Их не пишут и в мировой литературе, несмотря на то что западный писатель в общем случае знает, что будет с его страной завтра. Но общая тенденция такова, что золотой век человечества, кажется, кончился. Научно-технический прогресс ожидавшегося благоденствия не принес, а наоборот расслоил человечество еще больше. И никакой надежды на то, что это расслоение когда-нибудь будет преодолено, к сожалению, нет. И кажется, что дальше все будет хуже и хуже. А это значит, что мы увидим еще множество антиутопий самых разных степеней чудовищности и ужасности описанного в них будущего.

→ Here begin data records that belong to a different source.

(** ** The ticker *)

(** X4: one call of [Run] creates at most one ticker, and when the call is
    over (returned or panicked) it has stopped the ticker it created, on
    every path; while the call is blocked in its [select] it holds exactly
    one ticker, not yet stopped. *)
Theorem Run_ticker_released {St : Type} (task : Task St) (sched : schedule)
  (d : Z) (options : list Option) (w : world St) :
  exists created stopped,
    tickers_created (log (snd (Run task sched d options w)))
    = (tickers_created (log w) + created)%nat
    /\ tickers_stopped (log (snd (Run task sched d options w)))
       = (tickers_stopped (log w) + stopped)%nat
    /\ ticker_balance (fst (Run task sched d options w)) created stopped.
Proof.
  destruct (Run_log_shape task sched d options w) as [later [E S]].
  rewrite E. unfold tickers_created, tickers_stopped.
  rewrite !count_app.
  exists (count is_new_ticker later), (count is_stop later).
  split; [lia | split; [lia |]].
  destruct S as [[Ho [-> | [r ->]]] | [init [body [Hi [F [_ ->]]]]]].
  - destruct (fst (Run task sched d options w)); simpl; try tauto.
  - destruct (fst (Run task sched d options w)); simpl; try tauto.
  - rewrite !count_app.
    rewrite (count_loop_actions is_new_ticker body),
      (count_loop_actions is_stop body);
      try exact F; try (intros [| | |]; simpl; congruence).
    destruct Hi as [-> | ->];
      destruct (fst (Run task sched d options w)); simpl; tauto.
Qed.

(** X5: a ticker is created only with the interval given to [Run], and only
    when that interval is positive, so [time.NewTicker] is never called
    with an interval it would panic on. *)
Theorem Run_ticker_interval {St : Type} (task : Task St) (sched : schedule)
  (d : Z) (options : list Option) (w : world St) (d' : Z) :
  In (ActNewTicker d') (log (snd (Run task sched d options w))) ->
  In (ActNewTicker d') (log w) \/ (d' = d /\ 0 < d).
Proof.
  destruct (Run_log_shape task sched d options w) as [later [E S]].
  rewrite E. intros H. apply in_app_or in H. destruct H as [H | H]; [| tauto].
  right.
  destruct S as [[Ho [-> | [r ->]]] | [init [body [Hi [F [Hd ->]]]]]].
  - destruct H.
  - destruct H as [H | []]. discriminate.
  - apply in_app_or in H. destruct H as [H | H].
    + destruct (fst (Run task sched d options w)); simpl in H;
        try destruct H as [H | []]; try discriminate; destruct H.
    + apply in_app_or in H. destruct H as [H | [H | H]].
      * rewrite Forall_forall in F. specialize (F _ H). simpl in F.
        discriminate.
      * inversion H; subst. auto.
      * destruct Hi as [-> | ->]; [destruct H |].
        destruct H as [H | []]. discriminate.
Qed.

Lemma Run_ticker_interval_witness :
  In (ActNewTicker 10) (log fresh) \/ (10 = 10 /\ 0 < 10).
Proof.
  apply (Run_ticker_interval (Some counting) [Tick; CtxDone Canceled] 10
           [WithLimit 4] fresh 10).
  vm_compute. tauto.
Defined.

(** ** Invocations, ticks and the state of the task *)

Section Accounting.

Context {St : Type}.
Implicit Types (w : world St) (f : func St).

Lemma invoke_st f w : st (snd (invoke f w)) = snd (f (st w)).
Proof. unfold invoke. destruct (f (st w)); reflexivity. Qed.

Lemma invoke_ticks f w :
  ticks_taken (log (snd (invoke f w))) = ticks_taken (log w).
Proof. rewrite invoke_log. reflexivity. Qed.

Lemma after_invocations_S f k (s : St) :
  after_invocations f (S k) s = after_invocations f k (snd (f s)).
Proof. unfold after_invocations. apply Nat.iter_succ_r. Qed.

Lemma accounted_tick f w :
  let w' := snd (invoke f (record (ActSelect Tick) w)) in
  (invocations w' + ticks_taken (log w)
   = S (invocations w) + ticks_taken (log w') - 1)%nat
  /\ ticks_taken (log w') = S (ticks_taken (log w))
  /\ invocations w' = S (invocations w)
  /\ st w' = snd (f (st w)).
Proof.
  simpl. rewrite invoke_ticks, invoke_invocations, invoke_st.
  rewrite invocations_record_select.
  change (ticks_taken (log (record (ActSelect Tick) w)))
    with (S (ticks_taken (log w))).
  repeat split. lia.
Qed.

Lemma runLimit_loop_accounted f l sched :
  accounted f (runLimit_loop f l sched).
Proof.
  revert l. induction sched as [| [| reason] sched IH]; intros l w;
    cbn [runLimit_loop]; destruct (0 <? l); simpl;
    try (split; [lia | exists 0%nat; split; [lia | reflexivity]]).
  - destruct (accounted_tick f w) as [_ [T [I Hs]]]. simpl in T, I, Hs.
    destruct (invoke f (record (ActSelect Tick) w)) as [[e |] w1];
      simpl in T, I, Hs |- *.
    + split; [lia |]. exists 1%nat. split; [lia | exact Hs].
    + destruct (IH (int_dec l) w1) as [A [k [K Sk]]].
      split; [lia |]. exists (S k). split; [lia |].
      rewrite after_invocations_S, <- Hs. exact Sk.
  - split; [reflexivity |]. exists 0%nat.
    split; [symmetry; apply Nat.add_0_r | reflexivity].
Qed.
Lemma absorbs_np_sub (lr : F) (n : Z) p a :
  absorbs (shape p) (shape a) →
  ∃ p', np_sub p (np_div_int (np_scale lr a) n) = Ok p'.
Proof.
  intros [H1 H2]. unfold np_sub, broadcast.
  assert (∀ m x : nat, (m = x ∨ m = 1%nat) → is_Some (broadcast_dim m x))
    as Hdim.
  { intros m x Hm. unfold broadcast_dim. repeat case_decide; eauto; lia. }
  destruct (Hdim _ _ H1) as [r Hr]. destruct (Hdim _ _ H2) as [c Hc].
  change (nrows (np_div_int _ _)) with (shape a).1.
  change (ncols (np_div_int _ _)) with (shape a).2.
  unfold nrows, ncols. rewrite Hr, Hc. eauto.
Qed.

Lemma add_layers_length (acc g acc' : list (ndarray F)) :
  length g = length acc → add_layers acc g = Ok acc' →
  length acc' = length acc.
Proof.
  intros Hlen Hadd. unfold add_layers in Hadd.
  apply mapM_outcome_length in Hadd. rewrite Hadd, length_zip_with. lia.
Qed.

Lemma add_layers_absorbed (P acc g acc' : list (ndarray F)) :
  Forall2 (λ p a, absorbs (shape p) (shape a)) P acc →
  length g = length acc → add_layers acc g = Ok acc' →
  Forall2 (λ p a, absorbs (shape p) (shape a)) P acc'.
Proof.
  intros HP. revert g acc'.
  induction HP as [|p a P acc Hpa HP IH]; intros g acc' Hlen Hadd.
  - destruct g; [|done]. injection Hadd as <-. constructor.
  - destruct g as [|g0 g]; [done|]. unfold add_layers in Hadd. simpl in Hadd.
    destruct (np_add a g0) as [a'| |] eqn:Ha; try done. simpl in Hadd.
    destruct (mapM _ (zip acc g)) as [rest| |] eqn:Hrest; try done.
    injection Hadd as <-. constructor.
    + by eapply absorbs_np_add.
    + eapply IH; [|exact Hrest]. simpl in Hlen. lia.
Qed.

Lemma descend_ok (lr : F) (n : Z) (P acc : list (ndarray F)) :
  Forall2 (λ p a, absorbs (shape p) (shape a)) P acc →
  ∃ P', descend lr n P acc = Ok P' ∧
        Forall3 (λ p a p', np_sub p (np_div_int (np_scale lr a) n) = Ok p')
                P acc P'.
Proof.
  induction 1 as [|p a P acc Hpa HP (P' & HP' & Hall)].
  - exists []. split; [done|constructor].
  - destruct (absorbs_np_sub lr n p a Hpa) as [p' Hp'].
    exists (p' :: P'). split; [|by constructor].
    unfold descend in *. simpl. rewrite Hp'. simpl. by rewrite HP'.
Qed.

Быть может, так и должно быть. В конце концов и Солнце когда-нибудь погаснет. И слава богу.
Торможу возле “Народного ларька”. Торговец красномордый, как Петрушка из балагана, высовывается.
— Что изволите, господин опричник?
— Изволю сигарет.
— Имеется “Родина” с фильтром и “Родина” без такового.
— С фильтром. Три пачки.
— Пожалуйста. Курите на здоровье.
Видать, парень с юмором. Доставая бумажник, разглядываю витрину. Стандартный набор продуктового ларька: сигареты “Родина” и папиросы “Россия”, водка “Ржаная” и “Пшеничная”, хлеб черный и белый, конфеты “Мишка косолапый” и “Мишка на Севере”, повидло яблочное и сливовое, масло коровье и постное, мясо с костями и без, молоко цельное и топленое, яйцо куриное и перепелиное, колбаса вареная и копченая, компот вишневый и грушевый, и наконец — сыр “Российский”.

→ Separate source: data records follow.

(** X9.  [process_frame] returns only when every step succeeded:
    streaming is enabled, the payload names a user and a module, its data
    URL decodes (part after the first comma, within the size limit) to an
    image, and the engine returned a status that is a dict.  Then the
    trace is the transport decoding, the image decoding and one call of
    the engine with the ids of the payload, and the response echoes the
    frame id, the ids and the timestamp with [success] true. *)
Theorem process_frame_returns (payload : WebStream.FramePayload)
  (response : json) :
  fst (process_frame payload) = Return response ->
  WebStream.browser_streaming_enabled settings = true /\
  exists uid mid header b64_data raw_bytes image items frame_data,
    WebStream.user_id payload = Some uid /\ uid <> "" /\
    WebStream.module_id payload = Some mid /\ mid <> "" /\
    split_once "," (WebStream.frame_base64 payload) = Some (header, b64_data) /\
    b64decode b64_data = Some raw_bytes /\
    Z.of_nat (List.length raw_bytes) <= WebStream.max_frame_kb settings * 1024 /\
    imdecode raw_bytes = Some image /\
    process_remote_frame image uid mid (WebStream.section_id payload)
    = Return (JDict items, frame_data) /\
    snd (process_frame payload)
    = [B64Decode b64_data; ImDecode raw_bytes;
       Dispatch image uid mid (WebStream.section_id payload)] /\
    response
    = JDict [("success", JBool true);
             ("frame_id", JStr (WebStream.frame_id payload));
             ("user_id", JStr uid);
             ("module_id", JStr mid);
             ("section_id", json_of_opt (WebStream.section_id payload));
             ("timestamp", JNum (WebStream.timestamp payload));
             ("status", JDict items);
             ("metrics", dict_get "metrics" items);
             ("current_frame", frame_data)].
Proof.
  unfold process_frame, WebStream.process_frame.
  destruct (WebStream.browser_streaming_enabled settings); cbn [negb];
    [|discriminate].
  destruct (truthy (WebStream.user_id payload)) eqn:Eu; cbn [negb orb];
    [|discriminate].
  destruct (truthy (WebStream.module_id payload)) eqn:Em; cbn [negb orb];
    [|discriminate].
  apply truthy_Some in Eu, Em. destruct Eu as [Eu Hu], Em as [Em Hm].
  pose proof (@decode_frame_returns (WebStream.frame_base64 payload)) as Hdec.
  unfold decode_frame in Hdec.
  destruct (WebStream.decode_frame settings b64decode cv2_installed imdecode
              (WebStream.frame_base64 payload)) as [[image|e] tr];
    cbn [bind fst snd] in Hdec |- *; [|discriminate].
  destruct (Hdec image eq_refl)
    as (header & b64_data & raw_bytes & Hsplit & Hb64 & Hsize & Him & Htr).
  subst tr.
  set (uid := match WebStream.user_id payload with
              | Some u => u | None => "" end) in *.
  set (mid := match WebStream.module_id payload with
              | Some m => m | None => "" end) in *.
  destruct (process_remote_frame image uid mid (WebStream.section_id payload))
    as [[status frame_data]|e] eqn:Eengine; [|discriminate].
  destruct status as [| | | | |items]; try discriminate.
  cbn. intro H. injection H as <-.
  split; [reflexivity|].
  exists uid, mid, header, b64_data, raw_bytes, image, items, frame_data.
  rewrite Eu, Em.
  repeat split; try assumption; reflexivity.
Qed.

Хороша была идея отца Государева, упокойного Николая Платоновича, по ликвидации всех иноземных супермаркетов и замены их на русские ларьки. И чтобы в каждом ларьке — по две вещи, для выбора народного. Мудро это и глубоко. Ибо народ наш, богоносец, выбирать из двух должен, а не из трех и не из тридцати трех. Выбирая из двух, народ покой душевный обретает, уверенностью в завтрашнем дне напитывается, лишней суеты беспокойной избегает, а следовательно — удовлетворяется. А с таким народом, удовлетворенным, великие дела сотворить можно.

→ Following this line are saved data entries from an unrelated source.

(** * Topology refactoring operators of the orchestrator (inst/instance_topology.go)

    A shallow embedding of the operators of [instance_topology.go].  The
    operators talk to the outside world only through package-level
    collaborators (inventory, prober, replication driver, pseudo-GTID
    matcher, maintenance locks, audit).  Each operator is therefore embedded
    as a program over the alphabet of collaborator calls; running a program
    against a handler for these calls threads the state of the outside world
    and records the ordered trace of calls together with their answers.

    Logging ([log.Infof], [log.Debugf]) is not a collaborator call and is left
    out; [log.Errore] returns the error it is given and [log.Errorf] the error
    it formats. *)

From Stdlib Require Import List String Ascii ZArith Bool Lia DecimalString.
Import ListNotations.
Open Scope list_scope.
Open Scope string_scope.

Set Implicit Arguments.

(** ** Data model *)

(** Go's [error] values of this file are all built by [errors.New] from a
    formatted message, or passed through from a collaborator. *)
Definition error := string.

(** [InstanceKey]: host and port. *)
Record InstanceKey : Type := mkKey { Hostname : string; Port : Z }.

(** Modelled from the spec: [InstanceKey.Equals] is declared outside this
    file; the spec says equality is value equality on both components. *)
Definition KeyEquals (a b : InstanceKey) : bool :=
  String.eqb (Hostname a) (Hostname b) && Z.eqb (Port a) (Port b).

(** Modelled from the spec: the ordering of node keys is declared outside
    this file; keys are ordered by host, then by port. *)
Definition KeyLess (a b : InstanceKey) : bool :=
  String.ltb (Hostname a) (Hostname b)
  || (String.eqb (Hostname a) (Hostname b) && Z.ltb (Port a) (Port b)).

(** [BinlogCoordinates]: log file name and offset. *)
Record BinlogCoordinates : Type := mkCoord { LogFile : string; LogPos : Z }.

(** Modelled from the spec: [BinlogCoordinates.SmallerThan] is declared
    outside this file; the spec orders coordinates first by file name, then by
    offset. *)
Definition SmallerThan (a b : BinlogCoordinates) : bool :=
  String.ltb (LogFile a) (LogFile b)
  || (String.eqb (LogFile a) (LogFile b) && Z.ltb (LogPos a) (LogPos b)).

(** Modelled from the spec: [BinlogCoordinates.Equals], value equality. *)
Definition CoordEquals (a b : BinlogCoordinates) : bool :=
  String.eqb (LogFile a) (LogFile b) && Z.eqb (LogPos a) (LogPos b).

(** The fields of [Instance] that this file reads.  Collaborators hand out
    [*Instance] pointers that the operators dereference on their error paths
    as well, so an [Instance] answer is never nil here. *)
Record Instance : Type := mkInstance {
  Key : InstanceKey;
  MasterKey : InstanceKey;
  SelfBinlogCoordinates : BinlogCoordinates;
  ExecBinlogCoordinates : BinlogCoordinates;
  IsLastCheckValid : bool
}.

Definition MaintenanceToken := Z.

Все хорошо в ларьке, токмо одного понять не в силах голова моя — отчего всех продуктов по паре, как тварей на Ноевом ковчеге, а сыр — один, “Российский”? Логика моя здесь бессильна. Ну, да не нашего ума это дело, а Государева. Государю из Кремля народ виднее, обозримей. Это мы тут ползаем, как воши, суетимся, верных путей не ведая. А Государь все видит, все слышит. И знает — кому и что надобно.
Ярлык «порнографа и калоеда» Сорокин получил от «Идущих вместе», которые вышли с плакатами к театру, поставившему спектакль по его пьесе. «Идущие...» считали Сорокина маньяком, пропагандирующим извращенную некро- и копрофагию.
Сорокин всегда выбирал самую трудную дорогу. Так, в конце 70-х годов он отказался вступать в комсомол, что было равносильно общественному самоубийству. Что и случилось — был уволен из журнала «Смена». Сорокин ушел в московский андеграунд и считает, что именно там сформировался как писатель. А потом стал лауреатом премии «Народный букер» и других престижных литературных наград.